[Stored records]

####################

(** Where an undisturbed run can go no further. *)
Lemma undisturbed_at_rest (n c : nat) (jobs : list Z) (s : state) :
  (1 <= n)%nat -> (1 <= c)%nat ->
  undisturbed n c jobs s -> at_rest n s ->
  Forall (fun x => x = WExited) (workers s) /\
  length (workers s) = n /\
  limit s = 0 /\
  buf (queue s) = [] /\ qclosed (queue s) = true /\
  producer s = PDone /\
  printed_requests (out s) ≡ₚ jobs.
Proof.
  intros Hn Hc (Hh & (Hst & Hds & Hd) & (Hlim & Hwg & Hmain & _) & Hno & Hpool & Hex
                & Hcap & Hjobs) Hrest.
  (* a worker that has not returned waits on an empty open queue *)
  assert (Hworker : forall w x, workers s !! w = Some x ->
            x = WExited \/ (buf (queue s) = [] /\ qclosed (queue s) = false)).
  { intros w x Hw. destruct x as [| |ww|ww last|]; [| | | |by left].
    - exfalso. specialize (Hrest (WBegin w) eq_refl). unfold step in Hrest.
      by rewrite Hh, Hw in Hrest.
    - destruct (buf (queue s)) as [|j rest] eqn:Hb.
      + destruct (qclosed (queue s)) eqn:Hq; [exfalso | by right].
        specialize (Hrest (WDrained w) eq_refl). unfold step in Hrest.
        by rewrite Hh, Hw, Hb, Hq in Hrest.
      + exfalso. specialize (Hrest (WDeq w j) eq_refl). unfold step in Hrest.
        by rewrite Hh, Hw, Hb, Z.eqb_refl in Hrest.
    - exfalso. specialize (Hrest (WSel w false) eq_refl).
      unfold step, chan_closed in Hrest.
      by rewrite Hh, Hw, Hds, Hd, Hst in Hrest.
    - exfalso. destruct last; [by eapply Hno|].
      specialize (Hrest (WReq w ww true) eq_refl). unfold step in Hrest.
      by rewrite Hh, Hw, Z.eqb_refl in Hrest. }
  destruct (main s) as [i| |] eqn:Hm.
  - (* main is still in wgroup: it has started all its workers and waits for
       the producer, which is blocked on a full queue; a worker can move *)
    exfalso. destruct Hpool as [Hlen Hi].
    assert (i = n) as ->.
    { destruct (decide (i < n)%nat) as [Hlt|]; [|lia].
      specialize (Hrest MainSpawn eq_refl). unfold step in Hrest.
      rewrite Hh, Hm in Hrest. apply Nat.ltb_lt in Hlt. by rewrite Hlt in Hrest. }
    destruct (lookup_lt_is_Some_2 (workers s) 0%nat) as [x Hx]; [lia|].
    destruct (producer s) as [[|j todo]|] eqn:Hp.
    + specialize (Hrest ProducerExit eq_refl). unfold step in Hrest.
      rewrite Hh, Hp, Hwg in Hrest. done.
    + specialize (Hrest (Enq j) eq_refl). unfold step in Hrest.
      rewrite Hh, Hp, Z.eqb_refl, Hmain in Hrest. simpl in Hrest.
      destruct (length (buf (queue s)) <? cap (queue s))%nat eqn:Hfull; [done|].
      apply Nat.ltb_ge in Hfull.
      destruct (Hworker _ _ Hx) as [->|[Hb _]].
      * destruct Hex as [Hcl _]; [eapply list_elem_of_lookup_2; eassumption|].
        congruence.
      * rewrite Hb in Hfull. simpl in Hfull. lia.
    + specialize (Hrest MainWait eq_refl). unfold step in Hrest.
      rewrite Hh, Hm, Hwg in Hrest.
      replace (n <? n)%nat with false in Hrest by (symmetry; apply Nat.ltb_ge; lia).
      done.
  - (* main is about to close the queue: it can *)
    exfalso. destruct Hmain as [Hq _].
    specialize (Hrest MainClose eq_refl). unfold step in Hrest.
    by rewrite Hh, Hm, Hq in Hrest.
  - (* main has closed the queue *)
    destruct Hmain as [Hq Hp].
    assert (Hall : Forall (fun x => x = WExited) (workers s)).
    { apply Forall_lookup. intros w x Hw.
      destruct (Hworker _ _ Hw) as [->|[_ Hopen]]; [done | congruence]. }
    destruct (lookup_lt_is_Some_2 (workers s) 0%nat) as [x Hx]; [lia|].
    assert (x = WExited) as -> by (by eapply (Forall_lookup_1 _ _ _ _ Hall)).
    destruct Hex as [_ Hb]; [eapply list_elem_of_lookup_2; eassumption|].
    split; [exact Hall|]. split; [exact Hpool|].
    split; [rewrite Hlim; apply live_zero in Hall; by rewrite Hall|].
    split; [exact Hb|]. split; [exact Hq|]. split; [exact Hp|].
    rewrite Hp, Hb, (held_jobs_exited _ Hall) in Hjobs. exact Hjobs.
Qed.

####################

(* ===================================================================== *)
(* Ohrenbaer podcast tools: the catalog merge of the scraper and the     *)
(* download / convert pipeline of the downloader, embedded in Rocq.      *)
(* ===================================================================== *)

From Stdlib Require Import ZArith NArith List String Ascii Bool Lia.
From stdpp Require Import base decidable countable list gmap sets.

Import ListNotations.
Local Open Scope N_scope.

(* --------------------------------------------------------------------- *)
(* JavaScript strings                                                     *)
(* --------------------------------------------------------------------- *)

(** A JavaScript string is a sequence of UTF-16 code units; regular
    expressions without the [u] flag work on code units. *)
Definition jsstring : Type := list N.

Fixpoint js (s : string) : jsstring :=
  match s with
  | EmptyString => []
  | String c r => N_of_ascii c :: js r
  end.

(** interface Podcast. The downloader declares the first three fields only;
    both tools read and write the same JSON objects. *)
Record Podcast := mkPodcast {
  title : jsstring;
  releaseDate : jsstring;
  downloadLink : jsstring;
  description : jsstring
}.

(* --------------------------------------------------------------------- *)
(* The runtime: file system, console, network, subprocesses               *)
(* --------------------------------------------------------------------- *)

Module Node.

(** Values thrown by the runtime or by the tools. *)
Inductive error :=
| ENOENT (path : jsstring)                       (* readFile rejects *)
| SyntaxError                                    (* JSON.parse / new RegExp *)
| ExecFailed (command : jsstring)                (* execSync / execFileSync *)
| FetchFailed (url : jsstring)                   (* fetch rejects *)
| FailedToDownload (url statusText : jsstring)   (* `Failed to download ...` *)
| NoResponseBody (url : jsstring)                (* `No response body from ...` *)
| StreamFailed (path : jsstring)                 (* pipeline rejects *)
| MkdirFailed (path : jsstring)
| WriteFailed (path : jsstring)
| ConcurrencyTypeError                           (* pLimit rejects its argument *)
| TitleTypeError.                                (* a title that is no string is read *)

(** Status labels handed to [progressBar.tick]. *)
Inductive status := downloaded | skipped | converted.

####################

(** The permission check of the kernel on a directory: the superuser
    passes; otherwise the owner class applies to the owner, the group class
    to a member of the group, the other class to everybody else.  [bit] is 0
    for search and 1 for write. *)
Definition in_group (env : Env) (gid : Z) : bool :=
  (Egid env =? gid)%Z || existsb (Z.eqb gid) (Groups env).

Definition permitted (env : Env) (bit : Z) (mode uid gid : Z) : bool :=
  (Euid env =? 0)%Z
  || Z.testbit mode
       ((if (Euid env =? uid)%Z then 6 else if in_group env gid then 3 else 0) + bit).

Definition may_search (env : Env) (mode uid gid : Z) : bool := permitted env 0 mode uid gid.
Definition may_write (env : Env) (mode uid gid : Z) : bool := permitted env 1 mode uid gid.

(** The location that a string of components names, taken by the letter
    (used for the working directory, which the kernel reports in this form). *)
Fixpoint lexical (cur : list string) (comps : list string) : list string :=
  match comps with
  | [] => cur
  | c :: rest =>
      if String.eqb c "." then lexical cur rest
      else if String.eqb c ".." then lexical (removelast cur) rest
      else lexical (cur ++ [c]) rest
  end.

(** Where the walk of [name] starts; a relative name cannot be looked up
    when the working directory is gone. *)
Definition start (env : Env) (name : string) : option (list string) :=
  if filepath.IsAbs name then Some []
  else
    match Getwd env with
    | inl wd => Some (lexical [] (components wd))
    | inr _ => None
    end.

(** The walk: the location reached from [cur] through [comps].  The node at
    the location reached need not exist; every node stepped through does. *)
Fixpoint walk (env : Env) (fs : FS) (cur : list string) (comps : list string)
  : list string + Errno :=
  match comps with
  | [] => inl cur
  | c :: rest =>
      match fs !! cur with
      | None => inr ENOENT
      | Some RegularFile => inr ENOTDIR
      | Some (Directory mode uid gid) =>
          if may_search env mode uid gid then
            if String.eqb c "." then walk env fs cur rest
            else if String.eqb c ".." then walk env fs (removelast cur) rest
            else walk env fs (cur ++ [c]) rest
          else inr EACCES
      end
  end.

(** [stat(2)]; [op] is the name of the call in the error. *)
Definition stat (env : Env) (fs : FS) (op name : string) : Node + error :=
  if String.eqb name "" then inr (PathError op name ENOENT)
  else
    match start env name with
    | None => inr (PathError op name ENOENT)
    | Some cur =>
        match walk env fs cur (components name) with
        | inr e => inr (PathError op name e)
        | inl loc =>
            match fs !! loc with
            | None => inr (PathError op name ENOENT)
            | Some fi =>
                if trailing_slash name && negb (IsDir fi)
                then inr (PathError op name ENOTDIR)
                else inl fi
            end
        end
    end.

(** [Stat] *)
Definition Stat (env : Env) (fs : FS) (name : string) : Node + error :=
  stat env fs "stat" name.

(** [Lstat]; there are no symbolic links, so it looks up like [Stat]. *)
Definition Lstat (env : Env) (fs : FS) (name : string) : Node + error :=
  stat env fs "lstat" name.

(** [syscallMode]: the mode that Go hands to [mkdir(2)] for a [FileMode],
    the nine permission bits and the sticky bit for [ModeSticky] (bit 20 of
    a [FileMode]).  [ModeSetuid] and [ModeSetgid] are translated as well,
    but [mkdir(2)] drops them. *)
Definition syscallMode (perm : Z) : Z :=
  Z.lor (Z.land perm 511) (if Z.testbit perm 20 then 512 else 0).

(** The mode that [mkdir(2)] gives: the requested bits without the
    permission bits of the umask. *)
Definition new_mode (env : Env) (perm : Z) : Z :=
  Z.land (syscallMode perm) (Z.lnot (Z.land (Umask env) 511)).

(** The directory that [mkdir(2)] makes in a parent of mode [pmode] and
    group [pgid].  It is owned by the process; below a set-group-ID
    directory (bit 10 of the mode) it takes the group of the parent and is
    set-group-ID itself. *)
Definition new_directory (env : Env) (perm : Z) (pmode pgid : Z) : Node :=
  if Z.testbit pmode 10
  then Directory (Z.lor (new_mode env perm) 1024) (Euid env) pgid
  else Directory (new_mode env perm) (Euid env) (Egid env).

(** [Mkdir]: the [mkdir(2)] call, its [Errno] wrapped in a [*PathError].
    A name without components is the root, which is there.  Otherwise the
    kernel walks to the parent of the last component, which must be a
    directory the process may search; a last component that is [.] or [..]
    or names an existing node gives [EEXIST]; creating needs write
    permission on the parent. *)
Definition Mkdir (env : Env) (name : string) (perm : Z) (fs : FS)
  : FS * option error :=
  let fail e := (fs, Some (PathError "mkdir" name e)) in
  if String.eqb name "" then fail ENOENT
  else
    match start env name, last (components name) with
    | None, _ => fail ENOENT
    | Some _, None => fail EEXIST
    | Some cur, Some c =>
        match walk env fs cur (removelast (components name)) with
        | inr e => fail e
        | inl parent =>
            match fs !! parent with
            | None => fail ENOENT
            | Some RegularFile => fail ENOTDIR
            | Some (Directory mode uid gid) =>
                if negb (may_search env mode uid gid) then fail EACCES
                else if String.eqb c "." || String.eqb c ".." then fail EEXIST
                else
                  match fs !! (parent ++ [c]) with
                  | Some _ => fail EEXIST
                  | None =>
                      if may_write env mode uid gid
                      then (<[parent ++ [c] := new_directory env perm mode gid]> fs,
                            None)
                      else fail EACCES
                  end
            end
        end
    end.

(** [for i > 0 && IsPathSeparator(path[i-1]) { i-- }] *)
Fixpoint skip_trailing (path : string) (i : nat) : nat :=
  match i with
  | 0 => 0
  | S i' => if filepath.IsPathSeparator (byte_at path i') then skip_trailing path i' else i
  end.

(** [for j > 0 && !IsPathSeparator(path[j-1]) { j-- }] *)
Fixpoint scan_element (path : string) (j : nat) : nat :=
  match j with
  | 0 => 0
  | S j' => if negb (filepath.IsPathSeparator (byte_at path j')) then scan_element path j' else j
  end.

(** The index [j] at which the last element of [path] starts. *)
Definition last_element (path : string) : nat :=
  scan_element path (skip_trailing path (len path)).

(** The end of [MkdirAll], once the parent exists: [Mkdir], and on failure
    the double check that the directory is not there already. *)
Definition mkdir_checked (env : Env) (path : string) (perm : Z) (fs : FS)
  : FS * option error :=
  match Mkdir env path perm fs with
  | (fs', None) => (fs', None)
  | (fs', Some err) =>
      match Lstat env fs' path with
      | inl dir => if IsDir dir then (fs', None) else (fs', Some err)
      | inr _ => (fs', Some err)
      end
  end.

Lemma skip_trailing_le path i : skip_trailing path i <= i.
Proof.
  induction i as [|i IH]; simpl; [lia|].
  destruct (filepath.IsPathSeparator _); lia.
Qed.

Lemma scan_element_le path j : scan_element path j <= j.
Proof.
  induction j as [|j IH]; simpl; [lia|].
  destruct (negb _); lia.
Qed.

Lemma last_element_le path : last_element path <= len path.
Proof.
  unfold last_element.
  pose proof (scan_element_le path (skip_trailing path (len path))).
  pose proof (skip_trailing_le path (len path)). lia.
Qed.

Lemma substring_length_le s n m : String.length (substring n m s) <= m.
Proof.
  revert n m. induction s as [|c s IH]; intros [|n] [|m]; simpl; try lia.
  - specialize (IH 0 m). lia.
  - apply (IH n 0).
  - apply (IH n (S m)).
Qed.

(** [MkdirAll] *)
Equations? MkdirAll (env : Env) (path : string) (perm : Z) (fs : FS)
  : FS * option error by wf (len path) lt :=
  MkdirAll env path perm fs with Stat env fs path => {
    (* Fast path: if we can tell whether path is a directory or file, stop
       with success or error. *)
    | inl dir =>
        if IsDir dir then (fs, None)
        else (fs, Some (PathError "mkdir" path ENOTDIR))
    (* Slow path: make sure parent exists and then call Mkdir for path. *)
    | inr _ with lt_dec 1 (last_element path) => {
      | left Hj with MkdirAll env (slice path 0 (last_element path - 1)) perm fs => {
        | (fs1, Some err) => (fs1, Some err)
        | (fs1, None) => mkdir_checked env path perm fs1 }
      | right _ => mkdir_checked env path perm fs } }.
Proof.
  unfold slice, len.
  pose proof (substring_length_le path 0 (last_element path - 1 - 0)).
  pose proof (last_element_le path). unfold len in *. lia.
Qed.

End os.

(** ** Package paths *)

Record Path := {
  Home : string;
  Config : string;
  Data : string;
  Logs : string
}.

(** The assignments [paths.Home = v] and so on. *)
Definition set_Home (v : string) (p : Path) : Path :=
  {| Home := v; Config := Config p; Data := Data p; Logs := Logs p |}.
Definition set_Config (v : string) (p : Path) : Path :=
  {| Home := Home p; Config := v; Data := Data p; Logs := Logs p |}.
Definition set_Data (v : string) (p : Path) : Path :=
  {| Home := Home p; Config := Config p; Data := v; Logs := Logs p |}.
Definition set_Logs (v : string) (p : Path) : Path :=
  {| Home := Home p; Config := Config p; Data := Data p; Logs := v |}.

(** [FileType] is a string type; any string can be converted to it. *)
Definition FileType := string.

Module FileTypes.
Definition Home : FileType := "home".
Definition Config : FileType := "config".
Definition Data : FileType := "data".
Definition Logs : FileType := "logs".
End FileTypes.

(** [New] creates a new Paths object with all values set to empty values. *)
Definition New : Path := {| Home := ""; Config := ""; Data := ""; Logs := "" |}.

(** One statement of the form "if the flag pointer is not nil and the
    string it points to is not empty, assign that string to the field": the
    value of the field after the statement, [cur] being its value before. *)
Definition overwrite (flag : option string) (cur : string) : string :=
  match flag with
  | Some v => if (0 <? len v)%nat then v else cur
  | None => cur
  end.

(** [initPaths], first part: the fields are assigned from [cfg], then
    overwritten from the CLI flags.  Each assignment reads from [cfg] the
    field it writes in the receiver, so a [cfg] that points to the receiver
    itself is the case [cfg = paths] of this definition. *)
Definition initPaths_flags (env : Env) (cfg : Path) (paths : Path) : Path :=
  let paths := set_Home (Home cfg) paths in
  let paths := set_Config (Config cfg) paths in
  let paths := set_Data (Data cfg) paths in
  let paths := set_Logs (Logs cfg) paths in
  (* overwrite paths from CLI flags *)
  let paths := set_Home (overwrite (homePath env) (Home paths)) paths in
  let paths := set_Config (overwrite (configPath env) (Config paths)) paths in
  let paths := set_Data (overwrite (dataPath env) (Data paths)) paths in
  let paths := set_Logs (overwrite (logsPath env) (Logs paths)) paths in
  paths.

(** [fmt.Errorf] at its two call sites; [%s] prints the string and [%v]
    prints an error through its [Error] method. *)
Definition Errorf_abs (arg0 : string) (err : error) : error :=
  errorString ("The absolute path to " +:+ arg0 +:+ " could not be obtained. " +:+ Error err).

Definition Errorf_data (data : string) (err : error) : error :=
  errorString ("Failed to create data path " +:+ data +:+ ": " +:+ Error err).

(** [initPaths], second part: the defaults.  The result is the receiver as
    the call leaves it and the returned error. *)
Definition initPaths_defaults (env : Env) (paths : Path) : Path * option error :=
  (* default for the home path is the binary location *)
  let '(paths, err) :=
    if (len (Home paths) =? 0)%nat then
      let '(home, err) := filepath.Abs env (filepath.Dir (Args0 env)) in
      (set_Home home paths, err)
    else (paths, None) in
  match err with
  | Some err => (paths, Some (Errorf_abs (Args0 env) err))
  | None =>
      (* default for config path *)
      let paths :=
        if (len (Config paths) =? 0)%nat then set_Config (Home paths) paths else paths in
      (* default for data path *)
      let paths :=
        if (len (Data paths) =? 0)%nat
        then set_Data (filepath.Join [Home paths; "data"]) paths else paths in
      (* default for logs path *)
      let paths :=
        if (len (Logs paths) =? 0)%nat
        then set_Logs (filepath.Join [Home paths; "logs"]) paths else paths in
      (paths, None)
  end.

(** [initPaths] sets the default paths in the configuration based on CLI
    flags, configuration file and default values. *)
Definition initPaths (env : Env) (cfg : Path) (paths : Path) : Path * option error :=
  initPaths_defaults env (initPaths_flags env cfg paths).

####################

Exercise directions:
Which lines above run from the one containing "Config := v;" to the one containing "Definition New : Path"? Give them again exactly, both ends included.

Exercise solution:
  {| Home := Home p; Config := v; Data := Data p; Logs := Logs p |}.
Definition set_Data (v : string) (p : Path) : Path :=
  {| Home := Home p; Config := Config p; Data := v; Logs := Logs p |}.
Definition set_Logs (v : string) (p : Path) : Path :=
  {| Home := Home p; Config := Config p; Data := Data p; Logs := v |}.

(** [FileType] is a string type; any string can be converted to it. *)
Definition FileType := string.

Module FileTypes.
Definition Home : FileType := "home".
Definition Config : FileType := "config".
Definition Data : FileType := "data".
Definition Logs : FileType := "logs".
End FileTypes.

(** [New] creates a new Paths object with all values set to empty values. *)
Definition New : Path := {| Home := ""; Config := ""; Data := ""; Logs := "" |}.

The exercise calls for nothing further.